Cluster 10 was enriched for genes with GO terms including “cell cycle” (p = 1.14 × 10−57), “mitotic cell cycle” (p = 1.80 × 10−44), and “cell cycle process” (p = 5.60 × 10−42). These genes cluster together because they have higher expression in tissues with a relatively high proliferative index, such as the small intestine, Peyer’s patches, and the bone marrow.

GI Tract Gene Expression

Although ruminant species have anatomically equivalent gastrointestinal tracts, we considered that GI tract gene expression may differ due to differences in diet, metabolism, or habitat. To test this hypothesis, we compared gene expression in the GI tract between buffalo and sheep, using gene expression data from the sheep atlas (Clark et al., 2017), which have also been the focus of a separate analysis (Bush et al., 2018). Equivalent datasets from both species were clustered using Graphia Professional with genes expressed in the forestomach and small and large intestines compared between species. Cluster 21 in buffalo contained 131 genes with enriched expression in the forestomach (reticulum, rumen, omasum, abomasum) and tonsils. Co-expression in these tissues was previously observed in the sheep atlas, (Clark et al., 2017) and in earlier studies in sheep (Xiang et al., 2016), and is thought to be due to their similar stratified squamous epithelial layer. The unannotated genes were removed and the remaining 91 buffalo genes compared to cluster 13 of the sheep atlas, which contained 155 (annotated) genes. Approximately, a third of these genes (n = 44) were common to both buffalo and sheep clusters. Of the remaining genes, 47 were only present in buffalo cluster 21, and 111 genes were only present in sheep cluster 13. Genes shared by both species include the keratin genes KRT5, KRT15, KRT23, KRT78, and KRT80 and the peptidoglycan recognition protein genes PGLYRP3 and PGLYRP4. Expression of these peptidoglycan receptor proteins has previously been described in the GI tract of other mammals such as mice, humans, and pigs (Liu et al., 2001; Mathur et al., 2004; Lu et al., 2006; Ueda et al., 2011). Genes only detected in buffalo include those encoding the tuft cell marker POU2F3, keratinocyte markers KRT6A and IVL, and the antioxidant enzyme gene GSR. Where differences were detected between species, missing genes were present in other clusters of either sheep or buffalo, not detected in the tissues collected for each species, or accounted for by a lack of annotation in one species. A list of these genes along with the relevant sheep or buffalo cluster is found in Supplementary Table 12.
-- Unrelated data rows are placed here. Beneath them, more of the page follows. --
(* ===== verification/Rad.v ===== *)
(** * Data request scripts

    Models the [RADRequest] types of data_structures/src/chain/mod.rs: the
    retrieval sources with the check of their fields, the filters, and the
    weights that enforce the block size limit.  Weights are [u32] values
    computed with saturating additions; [request_weight_exact] shows that they are the
    exact size cut at [u32::MAX]. *)

From stdpp Require Import base tactics numbers list gmap strings.
From Stdlib Require Import ZArith Lia.
From S2P Require Import Prelude.
Local Open Scope Z_scope.

(** ** Data *)

Inductive RADType := RadUnknown | HttpGet | Rng | HttpPost | HttpHead.
#[export] Instance RADType_eq_dec : EqDecision RADType.
Proof. solve_decision. Defined.

Definition is_http (k : RADType) : bool :=
  match k with HttpGet | HttpPost | HttpHead => true | _ => false end.

Record RADRetrieve := {
  kind : RADType;
  url : string;
  script : list Z;
  body : list Z;
  headers : list (string * string);
}.
Record RADFilter := { op : Z; args : list Z }.
Record RADAggregate := { agg_filters : list RADFilter; agg_reducer : Z }.
Record RADTally := { tally_filters : list RADFilter; tally_reducer : Z }.
Record RADRequest := {
  rad_time_lock : Z;
  retrieve : list RADRetrieve;
  aggregate : RADAggregate;
  rad_tally : RADTally;
}.

Inductive Field := FKind | FUrl | FScript | FBody | FHeaders.
#[export] Instance Field_eq_dec : EqDecision Field.
Proof. solve_decision. Defined.
#[export] Instance Field_countable : Countable Field.
Proof.
  apply (inj_countable'
    (λ f, match f with FKind => 0%nat | FUrl => 1%nat | FScript => 2%nat | FBody => 3%nat | FHeaders => 4%nat end)
    (λ n, match n with O => FKind | 1%nat => FUrl | 2%nat => FScript | 3%nat => FBody | _ => FHeaders end)).
  by intros [].
Defined.

Inductive RadError :=
  | MalformedRetrieval (k : RADType) (expected_fields actual_fields : string)
  | InvalidRadType
  | NoRetrievalSources.

(** ** Fields of a retrieval source *)

Definition field_name (f : Field) : string :=
  match f with FKind => "kind" | FUrl => "url" | FScript => "script" | FBody => "body" | FHeaders => "headers" end.

(** [hs_to_string]: the names in alphabetical order, joined by commas. *)
Definition hs_to_string (hs : gset Field) : string :=
  String.concat ", " (field_name <$> filter (λ f, f ∈ hs) [FBody; FHeaders; FKind; FScript; FUrl]).

Definition present_fields (r : RADRetrieve) : gset Field :=
  (if decide (kind r = RadUnknown) then ∅ else {[ FKind ]})
  ∪ (if decide (url r = EmptyString) then ∅ else {[ FUrl ]})
  ∪ (if decide (script r = []) then ∅ else {[ FScript ]})
  ∪ (if decide (body r = []) then ∅ else {[ FBody ]})
  ∪ (if decide (headers r = []) then ∅ else {[ FHeaders ]}).

(** The closure returned by [field_checker]. *)
Definition field_check (r : RADRetrieve) (expected_fields optional_fields : list Field) : result RadError unit :=
  let expected : gset Field := list_to_set expected_fields in
  let diff := present_fields r ∖ list_to_set optional_fields in
  if decide (diff = expected) then Ok tt
  else Err (MalformedRetrieval (kind r) (hs_to_string expected) (hs_to_string diff)).

Definition check_fields (r : RADRetrieve) : result RadError unit :=
  match kind r with
  | RadUnknown => Ok tt
  | HttpGet => field_check r [FKind; FUrl; FScript] [FHeaders]
  | Rng => field_check r [FKind; FScript] []
  | HttpPost => field_check r [FKind; FUrl; FScript] [FBody; FHeaders]
  | HttpHead => field_check r [FKind; FUrl; FScript] [FHeaders]
  end.

Definition check_fields_before_wip0020 (r : RADRetrieve) : result RadError unit :=
  match kind r with
  | RadUnknown => Ok tt
  | HttpGet => field_check r [FKind; FUrl; FScript] []
  | Rng => field_check r [FKind; FScript] [FUrl]
  | _ => Err InvalidRadType
  end.

(** ** Weights *)

(** [u32::try_from(len).unwrap_or(u32::MAX)]. *)
Definition len_u32 (n : nat) : Z := Z.min (U32 - 1) (Z.of_nat n).
Definition sat32 (a b : Z) : Z := sat_add U32 a b.

Definition retrieve_weight (r : RADRetrieve) : Z :=
  let headers_weight :=
    foldl (λ acc kv, sat32 (sat32 (sat32 acc (len_u32 (String.length kv.1))) (len_u32 (String.length kv.2))) 6)
      0 (headers r) in
  sat32 (sat32 (sat32 (sat32 (len_u32 (length (script r))) (len_u32 (String.length (url r)))) 1)
           (len_u32 (length (body r)))) headers_weight.

Definition filter_weight (f : RADFilter) : Z := sat32 (len_u32 (length (args f))) 4.
Definition filters_weight (fs : list RADFilter) : Z := foldl (λ acc f, sat32 acc (filter_weight f)) 0 fs.
Definition aggregate_weight (a : RADAggregate) : Z := sat32 (filters_weight (agg_filters a)) 4.
Definition tally_script_weight (t : RADTally) : Z := sat32 (filters_weight (tally_filters t)) 4.

Definition request_weight (r : RADRequest) : Z :=
  let retrievals_weight := foldl (λ acc i, sat32 acc (retrieve_weight i)) 0 (retrieve r) in
  sat32 (sat32 (sat32 retrievals_weight (aggregate_weight (aggregate r))) (tally_script_weight (rad_tally r))) 8.

(** ** Exact sizes *)

Definition cap (x : Z) : Z := Z.min (U32 - 1) x.

Definition header_size (kv : string * string) : Z :=
  Z.of_nat (String.length kv.1) + Z.of_nat (String.length kv.2) + 6.
Definition retrieve_size (r : RADRetrieve) : Z :=
  Z.of_nat (length (script r)) + Z.of_nat (String.length (url r)) + 1 + Z.of_nat (length (body r))
  + zsum (header_size <$> headers r).
Definition filter_size (f : RADFilter) : Z := Z.of_nat (length (args f)) + 4.
Definition filters_size (fs : list RADFilter) : Z := zsum (filter_size <$> fs).
(** The size of a request: 8 bytes of time lock, the sources, and two scripts of
    4 bytes and their filters. *)
Definition request_size (r : RADRequest) : Z :=
  zsum (retrieve_size <$> retrieve r) + (filters_size (agg_filters (aggregate r)) + 4)
  + (filters_size (tally_filters (rad_tally r)) + 4) + 8.

Lemma sat32_cap a b : 0 ≤ a → 0 ≤ b → sat32 (cap a) (cap b) = cap (a + b).
Proof. unfold sat32, sat_add, cap. intros. machine. Qed.

Lemma cap_small a : 0 ≤ a < U32 → cap a = a.
Proof. unfold cap. machine. Qed.

(** A saturating fold is the cut sum. *)
Lemma sat32_fold {A} (f g : A → Z) (l : list A) acc :
  (∀ x, x ∈ l → f x = cap (g x) ∧ 0 ≤ g x) → 0 ≤ acc →
  foldl (λ acc x, sat32 acc (f x)) (cap acc) l = cap (acc + zsum (g <$> l)).
Proof.
  revert acc. induction l as [|x l IH]; intros acc Hl Ha; [simpl; f_equal; lia|].
  rewrite zsum_cons. simpl foldl. destruct (Hl x) as [-> Hg]; [apply elem_of_cons; by left|].
  rewrite sat32_cap by lia. rewrite IH by (lia || intros y Hy; apply Hl, elem_of_cons; by right). f_equal. lia.
Qed.

Lemma zsum_fmap_nonneg {A} (g : A → Z) (l : list A) : (∀ x, 0 ≤ g x) → 0 ≤ zsum (g <$> l).
Proof. intros Hg. apply zsum_nonneg, Forall_fmap, Forall_forall. intros x _. apply Hg. Qed.

Lemma header_size_nonneg kv : 0 ≤ header_size kv.
Proof. unfold header_size. lia. Qed.
Lemma filter_size_nonneg f : 0 ≤ filter_size f.
Proof. unfold filter_size. lia. Qed.
Lemma retrieve_size_nonneg r : 0 ≤ retrieve_size r.
Proof. unfold retrieve_size. pose proof (zsum_fmap_nonneg header_size (headers r) header_size_nonneg). lia. Qed.

Lemma headers_weight_cap hs : ∀ acc, 0 ≤ acc →
  foldl (λ acc kv, sat32 (sat32 (sat32 acc (len_u32 (String.length kv.1))) (len_u32 (String.length kv.2))) 6) (cap acc) hs
  = cap (acc + zsum (header_size <$> hs)).
Proof.
  induction hs as [|kv hs IH]; intros acc Ha; [simpl; f_equal; lia|]. simpl foldl.
  change (len_u32 (String.length kv.1)) with (cap (Z.of_nat (String.length kv.1))).
  change (len_u32 (String.length kv.2)) with (cap (Z.of_nat (String.length kv.2))).
  assert (∀ x, sat32 x 6 = sat32 x (cap 6)) as H6 by done. rewrite H6, !sat32_cap by lia.
  rewrite IH by lia. rewrite zsum_cons. f_equal. unfold header_size. lia.
Qed.

Lemma retrieve_weight_cap r : retrieve_weight r = cap (retrieve_size r).
Proof.
  unfold retrieve_weight. cbv zeta. change 0 with (cap 0) at 1. rewrite (headers_weight_cap (headers r) 0) by lia.
  pose proof (zsum_fmap_nonneg header_size (headers r) header_size_nonneg).
  change (len_u32 (length (script r))) with (cap (Z.of_nat (length (script r)))).
  change (len_u32 (String.length (url r))) with (cap (Z.of_nat (String.length (url r)))).
  change (len_u32 (length (body r))) with (cap (Z.of_nat (length (body r)))).
  assert (∀ x, sat32 x 1 = sat32 x (cap 1)) as H1 by done. rewrite H1, !sat32_cap by lia.
  f_equal.
Qed.

Lemma filters_weight_cap fs : filters_weight fs = cap (filters_size fs).
Proof.
  unfold filters_weight. change 0 with (cap 0).
  rewrite (sat32_fold filter_weight filter_size); [done| |lia].
  intros f _. split; [|apply filter_size_nonneg]. unfold filter_weight, filter_size.
  change (len_u32 (length (args f))) with (cap (Z.of_nat (length (args f)))).
  assert (∀ x, sat32 x 4 = sat32 x (cap 4)) as H4 by done. by rewrite H4, sat32_cap by lia.
Qed.

(** The weight of a data request is its exact size in the weight formula,
    cut at the largest [u32]: the order of the saturating additions does not
    matter and nothing wraps around. *)
Theorem request_weight_exact r : request_weight r = Z.min (U32 - 1) (request_size r).
Proof.
  unfold request_weight. change 0 with (cap 0).
  rewrite (sat32_fold retrieve_weight retrieve_size);
    [|intros x _; split; [apply retrieve_weight_cap|apply retrieve_size_nonneg]|done].
  unfold aggregate_weight, tally_script_weight. rewrite !filters_weight_cap.
  pose proof (zsum_fmap_nonneg retrieve_size (retrieve r) retrieve_size_nonneg).
  assert (∀ fs, 0 ≤ filters_size fs) as Hfs by (intros fs; apply zsum_fmap_nonneg, filter_size_nonneg).
  pose proof (Hfs (agg_filters (aggregate r))). pose proof (Hfs (tally_filters (rad_tally r))).
  assert (∀ x, sat32 x 4 = sat32 x (cap 4)) as H4 by done. assert (∀ x, sat32 x 8 = sat32 x (cap 8)) as H8 by done.
  rewrite (H4 (cap (filters_size (agg_filters (aggregate r))))), (H4 (cap (filters_size (tally_filters (rad_tally r))))), H8.
  rewrite !sat32_cap by lia. unfold request_size, cap. done.
Qed.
Cluster 26 was enriched for genes expressed in the small and large intestines, although with highest expression in the former. Genes expressed in this cluster are enriched for the GO terms “brush border assembly” (p = 2.25 × 10−4), “regulation of microvillus organization” (p = 1.02 × 10−2), and “regulation of cell projection size” (p = 1.45 × 10−2). This cluster includes genes expressed in the crypt-villus axis of the small intestine, such as BMP5, ATOH1, and VIL1, along with the mucin-encoding genes MUC3A and MUC12.

We also compared levels of expression of the SLC gene family between buffalo and sheep. This superfamily comprises 49 gene families across both species, consisting of 342 and 335 genes in buffalo and sheep, respectively. These genes encode membrane-bound transporters, symporters, and antiporters (reviewed in He et al., 2009) and are mainly expressed in the kidney, although there are subsets with tissue-specific expression in the brain, heart, thyroid, and macrophages. The expression of these genes tended to be similar in tissue specificity between buffalo and sheep. There were a few exceptions. SLC16A1, reported to be expressed in the cattle rumen (Muller et al., 2002), and expressed at high levels in the sheep forestomach, was barely detectable in any buffalo tissue (TPM < 2). This could be due to an error in the annotation.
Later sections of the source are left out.